The award-winning all-you-can-eat dining spot, open since 1992, greets visitors with leafy green plants and walls of Japanese shoji screens as soon as they ascend the stairs to the restaurant's second-level location. Although there is plenty of indoor seating at the blond wooden tables and sectioned booths, the expansive deck area opens to the public during the warmer seasons. Diners can enjoy their meals in the shade of the tables' black sun umbrellas or beneath lamps that are refilled with imported Japanese sunshine every morning.
Ki-isu chef Sung Kwon Keith Hong has been honing his craft since he was 19. Over the years he’s worked in kitchens throughout Japan, and he brings all of that experience, along with his innovative style, to Ki-isu. His elaborate maki rolls dance on patrons' palates, and they include the philly-cheesesteak roll and the vegetarian buddha roll that were spotlighted by the North Shore News. He also experiments with seasonal specials, creating harmonious dishes such as toro stacked with quail eggs and a brown-rice cake topped with jalapeno salmon and avocado salad.

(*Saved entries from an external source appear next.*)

(** * IPBlacklistChecker (blacklist_checker.py): cache, aggregation, adapters

    A shallow embedding of the class [IPBlacklistChecker]: the three
    per-provider check functions, the aggregation loop of [is_blacklisted],
    the timestamped dictionary [self.cache], the [functools.lru_cache]
    decorator that wraps [is_blacklisted], and [clear_cache].

    Conventions of the embedding.
    - Time is an integer number of microseconds (the resolution of
      [datetime]); [cache_duration] is [timedelta(hours=24)].
    - Everything outside the process (environment variables, the answers of
      the upstream providers, how long a request takes) is read from an
      [Env] that is a parameter of each call, so that it may differ from one
      call to the next.
    - What the code does to the outside (requests sent, log calls, reading
      the clock) is recorded in a [World]; the two caches live in [State].
    - Python exceptions are modelled by a result type; every exception the
      adapters can raise is a subclass of [Exception].
    - Parsed JSON is a [pyval]; JSON numbers are integers here.
    - A Python [str] is the byte string of its UTF-8 encoding, so that
      [needle in text] is the search for a run of bytes (in UTF-8 the bytes
      of a needle can only occur at a character of the text). [str.lower()], the
      lower-casing of the Python runtime by the Unicode tables, is not code
      of this repository: it is read from the [Env] as [str_lower]. On
      ASCII text it is [ascii_lower].
    - One checker is modelled, the module's global [blacklist_checker]; the
      memo of [lru_cache] is the part of the decorator's store that is keyed
      by this instance. Its keys are built from the arguments as the call
      gives them, so a [call_form] is part of the key.
    - A log call is recorded as a level and a structured message, not as
      the formatted text. *)

From Stdlib Require Import ZArith Lia Ascii String.
From stdpp Require Import gmap strings list fin_maps.

Set Warnings "-register-all".
Local Open Scope Z_scope.

(** ** Exceptions and the state-and-exception monad *)

Inductive exn : Type :=
| RequestException   (* raised by requests.get: connection error, timeout *)
| JSONDecodeError    (* raised by response.json() *)
| AttributeError     (* .get on a value that is not a dict *)
| TypeError.         (* comparison or arithmetic on a non-number *)

Inductive res (A : Type) : Type :=
| Ok (a : A)
| Raise (e : exn).
Arguments Ok {A} a.
Arguments Raise {A} e.

Definition M (S A : Type) : Type := S -> res A * S.

Definition ret {S A : Type} (a : A) : M S A := fun s => (Ok a, s).

Definition raise {S A : Type} (e : exn) : M S A := fun s => (Raise e, s).

Definition bind {S A B : Type} (m : M S A) (k : A -> M S B) : M S B :=
  fun s =>
    match m s with
    | (Ok a, s') => k a s'
    | (Raise e, s') => (Raise e, s')
    end.

(** [try: m except Exception as e: ...]: the effects of [m] up to the point
    where it raised are kept. *)
Definition try_except {S A : Type} (m : M S A) : M S (A + exn) :=
  fun s =>
    match m s with
    | (Ok a, s') => (Ok (inl a), s')
    | (Raise e, s') => (Ok (inr e), s')
    end.

Definition get {S : Type} : M S S := fun s => (Ok s, s).
Definition modify {S : Type} (f : S -> S) : M S unit := fun s => (Ok tt, f s).
Definition of_res {S A : Type} (r : res A) : M S A := fun s => (r, s).

Notation "'let*' x ':=' c 'in' k" := (bind c (fun x => k))
  (at level 10, x pattern, c at level 100, k at level 200).
Notation "c ';;' k" := (bind c (fun _ => k))
  (at level 100, k at level 200, right associativity).

(** ** Python values as produced by [response.json()] *)

Inductive pyval : Type :=
| PyNone
| PyBool (b : bool)
| PyInt (n : Z)
| PyStr (s : string)
| PyList (l : list pyval)
| PyDict (d : list (string * pyval)).

(** Lookup in a dict given as a list of bindings. *)
Fixpoint dict_lookup (d : list (string * pyval)) (k : string) : option pyval :=
  match d with
  | [] => None
  | (k', v) :: d' => if String.eqb k k' then Some v else dict_lookup d' k
  end.

(** [v.get(key, default)]: only a dict has [.get]. *)
Definition py_get (v : pyval) (key : string) (default : pyval) : res pyval :=
  match v with
  | PyDict d =>
      match dict_lookup d key with
      | Some x => Ok x
      | None => Ok default
      end
  | _ => Raise AttributeError
  end.

(** A value used as a number (in [x > 75], [x > 0], [min(100, x * 10)]).
    [bool] is a subclass of [int]; on [None], a str, a list or a dict the
    statement raises [TypeError] (in [min(100, frequency * 10)] a str or a
    list is first repeated ten times, and the comparison inside [min] then
    raises). *)
Definition py_num (v : pyval) : res Z :=
  match v with
  | PyInt n => Ok n
  | PyBool b => Ok (if b then 1 else 0)
  | _ => Raise TypeError
  end.

(** ** Strings: [needle in text], and lower-casing of ASCII text *)

(** What [str.lower()] does to a text of ASCII characters: the letters A-Z
    become a-z, every other byte is kept. *)
Definition ascii_lower_char (c : ascii) : ascii :=
  let n := N_of_ascii c in
  if ((65 <=? n) && (n <=? 90))%N then ascii_of_N (n + 32) else c.

Fixpoint ascii_lower (s : string) : string :=
  match s with
  | EmptyString => EmptyString
  | String c t => String (ascii_lower_char c) (ascii_lower t)
  end.

Fixpoint contains (needle text : string) : bool :=
  String.prefix needle text ||
  match text with
  | EmptyString => false
  | String _ t => contains needle t
  end.

(** ** The outside world *)

Record request : Type := {
  url : string;
  headers : list (string * string);
  params : list (string * string);
  timeout : Z
}.

Record Response : Type := {
  status_code : Z;
  text : string;
  json : option pyval      (* None: response.json() raises *)
}.

Record Env : Type := {
  environ : string -> option string;   (* os.environ.get *)
  net : request -> option Response;    (* None: requests.get raises *)
  latency : request -> Z;              (* time taken by the request *)
  str_lower : string -> string         (* str.lower() of the runtime *)
}.

Inductive level : Type := DEBUG | INFO | WARNING | ERROR.

Definition Verdict : Type := bool * option string * Z.

Inductive message : Type :=
| MsgCacheHit (ip : string) (cached_data : Verdict)
| MsgChecking (ip : string)
| MsgBlacklisted (ip source_name : string) (confidence : Z)
| MsgNotFound (ip source_name : string)
| MsgError (source_name ip : string) (e : exn)
| MsgNotBlacklisted (ip : string)
| MsgNoApiKey
| MsgCheckingSource (provider ip : string)
| MsgAbuseScore (ip : string) (abuse_score : pyval)
| MsgAppears (ip : string) (frequency confidence : Z)
| MsgFoundWithAttacks (ip : string)
| MsgApiError (provider : string) (status : Z)
| MsgInitialized (names : list string)
| MsgCacheCleared (cache_size : Z).

Record World : Type := {
  now : Z;                          (* the clock read by datetime.now() *)
  sent : list request;              (* requests sent so far, oldest first *)
  log : list (level * message)      (* calls to the logger, oldest first *)
}.

Definition add_log (w : World) (r : level * message) : World :=
  {| now := now w; sent := sent w; log := log w ++ [r] |}.

Definition logger (lvl : level) (m : message) : M World unit :=
  modify (fun w => add_log w (lvl, m)).

Definition datetime_now : M World Z := fun w => (Ok (now w), w).

Definition requests_get (env : Env) (r : request) : M World Response :=
  fun w =>
    let w' := {| now := now w + latency env r; sent := sent w ++ [r]; log := log w |} in
    match net env r with
    | Some response => (Ok response, w')
    | None => (Raise RequestException, w')
    end.

Definition response_json (response : Response) : M World pyval :=
  match json response with
  | Some data => ret data
  | None => raise JSONDecodeError
  end.

(** ** The three source adapters *)

Definition adapter : Type := Env -> string -> M World (bool * Z).

(** [not api_key]: the variable is unset, or set to the empty string. *)
Definition py_not (api_key : option string) : bool :=
  match api_key with
  | None => true
  | Some s => String.eqb s ""
  end.

Definition _check_abuseipdb : adapter := fun env ip =>
  let api_key := environ env "ABUSEIPDB_API_KEY" in
  if py_not api_key then
    logger DEBUG MsgNoApiKey ;;
    ret (false, 0)
  else
    let url := "https://api.abuseipdb.com/api/v2/check" in
    let headers := [("Accept", "application/json"); ("Key", default "" api_key)] in
    let params := [("ipAddress", ip); ("maxAgeInDays", "90")] in
    logger DEBUG (MsgCheckingSource "AbuseIPDB" ip) ;;
    let* response := requests_get env
      {| url := url; headers := headers; params := params; timeout := 5 |} in
    if status_code response =? 200 then
      let* data := response_json response in
      let* inner := of_res (py_get data "data" (PyDict [])) in
      let* abuse_score := of_res (py_get inner "abuseConfidenceScore" (PyInt 0)) in
      logger INFO (MsgAbuseScore ip abuse_score) ;;
      let* score := of_res (py_num abuse_score) in
      ret (75 <? score, score)
    else
      logger WARNING (MsgApiError "AbuseIPDB" (status_code response)) ;;
      ret (false, 0).

Definition _check_stopforumspam : adapter := fun env ip =>
  let url := "https://api.stopforumspam.org/api?ip=" +:+ ip +:+ "&json" in
  logger DEBUG (MsgCheckingSource "StopForumSpam" ip) ;;
  let* response := requests_get env
    {| url := url; headers := []; params := []; timeout := 5 |} in
  if status_code response =? 200 then
    let* data := response_json response in
    let* entry := of_res (py_get data "ip" (PyDict [])) in
    let* appears := of_res (py_get entry "appears" (PyInt 0)) in
    let* n := of_res (py_num appears) in
    if 0 <? n then
      let* entry' := of_res (py_get data "ip" (PyDict [])) in
      let* frequency := of_res (py_get entry' "frequency" (PyInt 0)) in
      let* f := of_res (py_num frequency) in
      let confidence := Z.min 100 (f * 10) in
      logger INFO (MsgAppears ip f confidence) ;;
      ret (true, confidence)
    else
      ret (false, 0)
  else
    logger WARNING (MsgApiError "StopForumSpam" (status_code response)) ;;
    ret (false, 0).

Definition _check_blocklist_de : adapter := fun env ip =>
  let url := "https://api.blocklist.de/api.php?ip=" +:+ ip in
  logger DEBUG (MsgCheckingSource "blocklist.de" ip) ;;
  let* response := requests_get env
    {| url := url; headers := []; params := []; timeout := 5 |} in
  if status_code response =? 200 then
    let text := str_lower env (text response) in
    if contains "attacks:" text && negb (contains "attacks: 0" text) then
      logger INFO (MsgFoundWithAttacks ip) ;;
      ret (true, 80)
    else
      ret (false, 0)
  else
    logger WARNING (MsgApiError "blocklist.de" (status_code response)) ;;
    ret (false, 0).

(** ** The checker: [self.cache], the memo of [lru_cache], and the world *)

(** How a call of [is_blacklisted] passes its arguments. [lru_cache] makes
    its key from the positional arguments followed by the keyword arguments
    in the order they are written, so the same checker and address give a
    different key in each form. *)
Inductive call_form : Type :=
| Positional         (* checker.is_blacklisted(ip) *)
| Keyword            (* checker.is_blacklisted(ip_address=ip) *)
| KeywordSelfFirst   (* IPBlacklistChecker.is_blacklisted(self=checker, ip_address=ip) *)
| KeywordSelfLast.   (* IPBlacklistChecker.is_blacklisted(ip_address=ip, self=checker) *)

Definition memo_key : Type := call_form * string.

Definition form_eqb (f1 f2 : call_form) : bool :=
  match f1, f2 with
  | Positional, Positional
  | Keyword, Keyword
  | KeywordSelfFirst, KeywordSelfFirst
  | KeywordSelfLast, KeywordSelfLast => true
  | _, _ => false
  end.

Definition key_eqb (k1 k2 : memo_key) : bool :=
  form_eqb (fst k1) (fst k2) && String.eqb (snd k1) (snd k2).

Preserved century eggs, Vietnamese-style pork, and sweet-potato noodles are just a few of the savoury ingredients that chefs stir into simmering soups at Nishiki Sushi. On a cold day, these soups are a popular hot meal for slurping up or pouring over one's head, but there's much more to choose from at the crimson-walled eatery. Chefs also fashion fresh fish into specialty sushi rolls, dip vegetables into tempura batter, and arrange neat portions of beef teriyaki, gyoza dumplings, and other morsels in bento boxes. Patrons can wash back each bite with sips of bubble tea made with seasonal fruit.
Take a trip to Hakone Sushi in Vancouver and make your next meal a good one.
Bring the whole family to Hakone Sushi, where kiddos are welcomed with open arms.
Dine out in the open during Hakone Sushi's summer season when patio tables are available for use.
Hakone Sushi will bring your food right to your doorstep if you prefer to make it a night in, or swing by the restaurant yourself to carry out your meal.
Drivers will love the easy parking options just steps away from Hakone Sushi.
Looking for a quick bite to eat? Head on over to Vancouver's Momo Sushi.
Youngsters are more than welcome to join mom and dad at Momo Sushi.
The restaurant's noise level can be somewhat straining on the vocal cords, so intimate get-togethers may be best enjoyed elsewhere.
Momo Sushi also offers delivery and take-out options for those who want to make it a night in.
If parking is a concern, you'll be happy to hear that there are many convenient options in the area.